東に土を意味する下向きの三角形を横一本の線で分割された紋章。
西に増殖を意味する水瓶座の紋章。
南に水を意味する下向きの三角形の紋章。
北に凝固を意味する牡牛座の紋章。
最後に下向きの三角形の紋章を中心に記すと、フブキの指先で、五本の氷の尖った柱が浮かび上がる。それを指で弾き、目の前にいる獲物に狙いを定めたクマの胴体に打ち込む。
悲鳴をあげたクマが怯んだ隙に、ムーンは右手の薬指で空気を叩いた。その指先から赤く輝く太刀を召喚すると、束を掴み構えの姿勢を取る。
そのままイッキに間合いを詰め、太刀を横薙ぎに振るった。その太刀筋から炎が走り、敵の茶色い毛皮に燃え広がる。
「クマァ!」とクマは雄叫びを上げながら、ムーンの懐に飛び込んで来た。その巨体がムーンを押し潰そうと迫る。しかし、ムーンは動じることなく、太刀を逆手に握り直し、柄でクマの腹を突き飛ばした。
「うおりゃああ!」とムーンが叫ぶと同時に、赤い光がクマの腹に突き刺さる。
「これで終わりだ!」と叫ぶムーンが振るう太刀が、巨体の胸に刀キズを刻む。その一撃でクマの体は動かなくなり、ドサリと背中から倒れ込む。
「ふぅ」と息を吐き出し、太刀で空気を切ったムーンが、討伐対象に視線を向けた。そこには既に絶命したクマが転がっている。
「マスター。クエストクリアです」
「そうだな。どうだ? かっこよかっただろ?」
得意気に笑うムーンとは対象的にフブキは冷静な態度で一歩を踏み出した。
「……マスター、戻りますよ」
ムーンの問に答えることなく、フブキはギルドマスターの彼の右肩に触れた。その瞬間、ムーンの体が一瞬にして消える。
そして、数秒後、ムーン・ディライトは緑の草が生い茂る林の中にいた。そこは、クマに襲われていた男の子を救出する直前までいた場所。目をパチクリと動かす彼の目の前には、ホレイシア・ダイソンの姿がある。
「ムーン。おかえり。そろそろ帰ってくる頃かなって思ってたよ」」
ローブのフードを目深に被り素顔を隠す彼女は、笑顔を浮かべた。
「まあな。俺とフブキが協力すれば、あんなヤツ、あっという間に倒せるぜ。ところで、あの男の子はどこだ?」
ホレイシアの近くに飛ばされたはずの男の子の姿が見えず、ムーンは周囲を見渡した。

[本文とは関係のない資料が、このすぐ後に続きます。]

(* ===== verification/OrderedCode.v ===== *)
(** * Order-preserving encoding of keys (src/tensorflow/core/lib/strings/ordered_code.h, ordered_code.cc)

    Strings, unsigned and signed numbers are appended to a byte string so that
    comparing byte strings compares the sequences of items.  A pair of pointers
    is the list of bytes between them; a [StringPiece] that is read is the bytes
    left, and [None] is the result [false].  [DCHECK]s are compiled out; the
    lengths of the C arrays are kept, and an index outside is [None]. *)
From S2P Require Import Prelude Coding Block TableKeys.
From stdpp Require Import options.

Definition kEscape1 : Z := 0.
Definition kNullCharacter : Z := 255.
Definition kSeparator : Z := 1.
Definition kEscape2 : Z := 255.
Definition kFFCharacter : Z := 0.
Definition kEscape1_Separator : bytes := [kEscape1; kSeparator].

Definition IsSpecialByte (c : Z) : bool := u8 (c + 1) <? 2.

(** The bytes before the first special one of the first [limit], and the rest
    with what is left of [limit]. *)
Fixpoint SkipToNextSpecialByte (limit : nat) (s : bytes) : bytes * bytes * nat :=
  match limit, s with
  | S limit, c :: rest =>
      if IsSpecialByte c then ([], s, S limit)
      else let '(run, rest, limit) := SkipToNextSpecialByte limit rest in (c :: run, rest, limit)
  | _, _ => ([], s, O)
  end.

(** ** Strings *)
Fixpoint EncodeStringFragment_loop (fuel : nat) (dest s : bytes) : option bytes :=
  match fuel with
  | O => None
  | S fuel =>
      match SkipToNextSpecialByte (length s) s with
      | (run, c :: rest, S _) =>
          if c =? kEscape1
          then EncodeStringFragment_loop fuel (dest ++ run ++ [kEscape1; kNullCharacter]) rest
          else EncodeStringFragment_loop fuel (dest ++ run ++ [kEscape2; kFFCharacter]) rest
      | (run, _, _) => Some (dest ++ run)
      end
  end.

(** Every round takes a special byte. *)
Definition EncodeStringFragment (dest s : bytes) : option bytes := EncodeStringFragment_loop (S (length s)) dest s.

Definition WriteString (dest s : bytes) : option bytes :=
  dest ← EncodeStringFragment dest s;
  Some (dest ++ kEscape1_Separator).

(** [if (result) result->append(...)]. *)
Definition append_result (result : option bytes) (d : bytes) : option bytes :=
  match result with Some r => Some (r ++ d) | None => None end.

(** [limit] counts the bytes that may be scanned: all but the last. *)
Fixpoint ReadString_loop (fuel limit : nat) (src : bytes) (result : option bytes) : option (bytes * option bytes) :=
  match fuel with
  | O => None
  | S fuel =>
      match SkipToNextSpecialByte limit src with
      | (run, c :: next :: rest, S limit) =>
          let result := append_result result run in
          if c =? kEscape1 then
            if next =? kSeparator then Some (rest, result)
            else if next =? kNullCharacter
            then ReadString_loop fuel (limit - 1) rest (append_result result [0])
            else None
          else if next =? kFFCharacter then ReadString_loop fuel (limit - 1) rest (append_result result [255])
          else None
      | _ => None
      end
  end.

Definition ReadString (src : bytes) (result : option bytes) : option (bytes * option bytes) :=
  ReadString_loop (S (length src)) (length src - 1) src result.

(** ** Unsigned numbers *)

(** The bytes of [buf] that were filled, the last first. *)
Fixpoint WriteNum_loop (fuel : nat) (val : Z) (buf : bytes) : option bytes :=
  if 0 <? val then
    match fuel with
    | O => None
    | S fuel => WriteNum_loop fuel (Z.shiftr val 8) (Z.land val 255 :: buf)
    end
  else Some buf.

Definition WriteNumIncreasing (dest : bytes) (val : Z) : option bytes :=
  buf ← WriteNum_loop 8 val [];
  Some (dest ++ (zlen buf :: buf)).

Fixpoint load_bytes (tmp : Z) (s : bytes) : Z :=
  match s with
  | [] => tmp
  | c :: s => load_bytes (Z.lor (u64 (Z.shiftl tmp 8)) (u8 c)) s
  end.

Definition ReadNumIncreasing (src : bytes) : option (Z * bytes) :=
  match src with
  | [] => None
  | b :: rest =>
      let len := u8 b in
      if (zlen src <? len + 1) || (8 <? len) then None
      else Some (load_bytes 0 (take (Z.to_nat len) rest), drop (Z.to_nat len) rest)
  end.

(** ** Signed numbers *)
Definition kMaxSigned64Length : nat := 10.

Definition kLengthToHeaderBits : list (Z * Z) :=
  [(0, 0); (0x80, 0); (0xc0, 0); (0xe0, 0); (0xf0, 0); (0xf8, 0); (0xfc, 0); (0xfe, 0); (0xff, 0); (0xff, 0x80); (0xff, 0xc0)].

Definition kLengthToMask : list Z :=
  [0; 0x80; 0xc000; 0xe00000; 0xf0000000; 0xf800000000; 0xfc0000000000; 0xfe000000000000; 0xff00000000000000; 0x8000000000000000; 0].

Definition kBitsToLength : list nat :=
  [1; 1; 1; 1; 1; 1; 1; 2; 2; 2; 2; 2; 2; 2; 3; 3; 3; 3; 3; 3; 3; 4;
   4; 4; 4; 4; 4; 4; 5; 5; 5; 5; 5; 5; 5; 6; 6; 6; 6; 6; 6; 6; 7; 7;
   7; 7; 7; 7; 7; 8; 8; 8; 8; 8; 8; 8; 9; 9; 9; 9; 9; 9; 9; 10]%nat.

Definition Log2Floor64 (n : Z) : Z := if n =? 0 then -1 else Z.log2 n.

Definition SignedEncodingLength (n : Z) : option nat :=
  kBitsToLength !! Z.to_nat (Log2Floor64 (u64 (if n <? 0 then Z.lnot n else n)) + 1).

Definition StoreBigEndian64 (v : Z) : bytes :=
  map (fun i => Z.land (Z.shiftr v (56 - 8 * i)) 255) [0; 1; 2; 3; 4; 5; 6; 7].

Definition LoadBigEndian64 (src : bytes) : option Z :=
  match src with
  | b0 :: b1 :: b2 :: b3 :: b4 :: b5 :: b6 :: b7 :: _ =>
      Some (fold_left (fun r '(i, c) => Z.lor r (u64 (Z.shiftl (u8 c) (56 - 8 * i))))
              [(0, b0); (1, b1); (2, b2); (3, b3); (4, b4); (5, b5); (6, b6); (7, b7)] 0)
  | _ => None
  end.

Definition WriteSignedNumIncreasing (dest : bytes) (val : Z) : option bytes :=
  let x := u64 (if val <? 0 then Z.lnot val else val) in
  if x <? 64 then Some (dest ++ [u8 (Z.lxor 0x80 val)])
  else
    let sign_byte := if val <? 0 then 255 else 0 in
    let buf := sign_byte :: sign_byte :: StoreBigEndian64 (u64 val) in
    len ← SignedEncodingLength x;
    '(h0, h1) ← kLengthToHeaderBits !! len;
    match drop (10 - len) buf with
    | b0 :: b1 :: rest => Some (dest ++ Z.lxor b0 h0 :: Z.lxor b1 h1 :: rest)
    | _ => None
    end.

(** The length of 8 bytes and more, from the second and third byte. *)
Definition long_length (flip second third : Z) : option nat :=
  let second_byte := Z.lxor second flip in
  if 0x80 <=? second_byte then
    if second_byte <? 0xc0 then Some 9%nat
    else if (second_byte =? 0xc0) && (Z.lxor third flip <? 0x80) then Some 10%nat
    else None
  else Some 8%nat.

すると、ホレイシアが首を縦に動かす。
「ムーンとフブキが戦ってる間に、親御さんが迎えに来たんだ」
「そっか。それなら安心だな!」とムーンが納得した直後、ふたりの前にフブキが姿を現す。
「マスター、ホレイシア。討伐したビックマをクエスト受付センターに搬送しました。これからセンターで事後処理を行いますので、一緒に行きましょう」
事務的に話すフブキの元へふたりが歩み寄る。人々の生活を脅かすクマを討伐した結果、街に平和が訪れる。また一つ、人助けができたと満足気な表情になったムーンは、次なる目的地へ向かうため、大切な仲間の手を取った。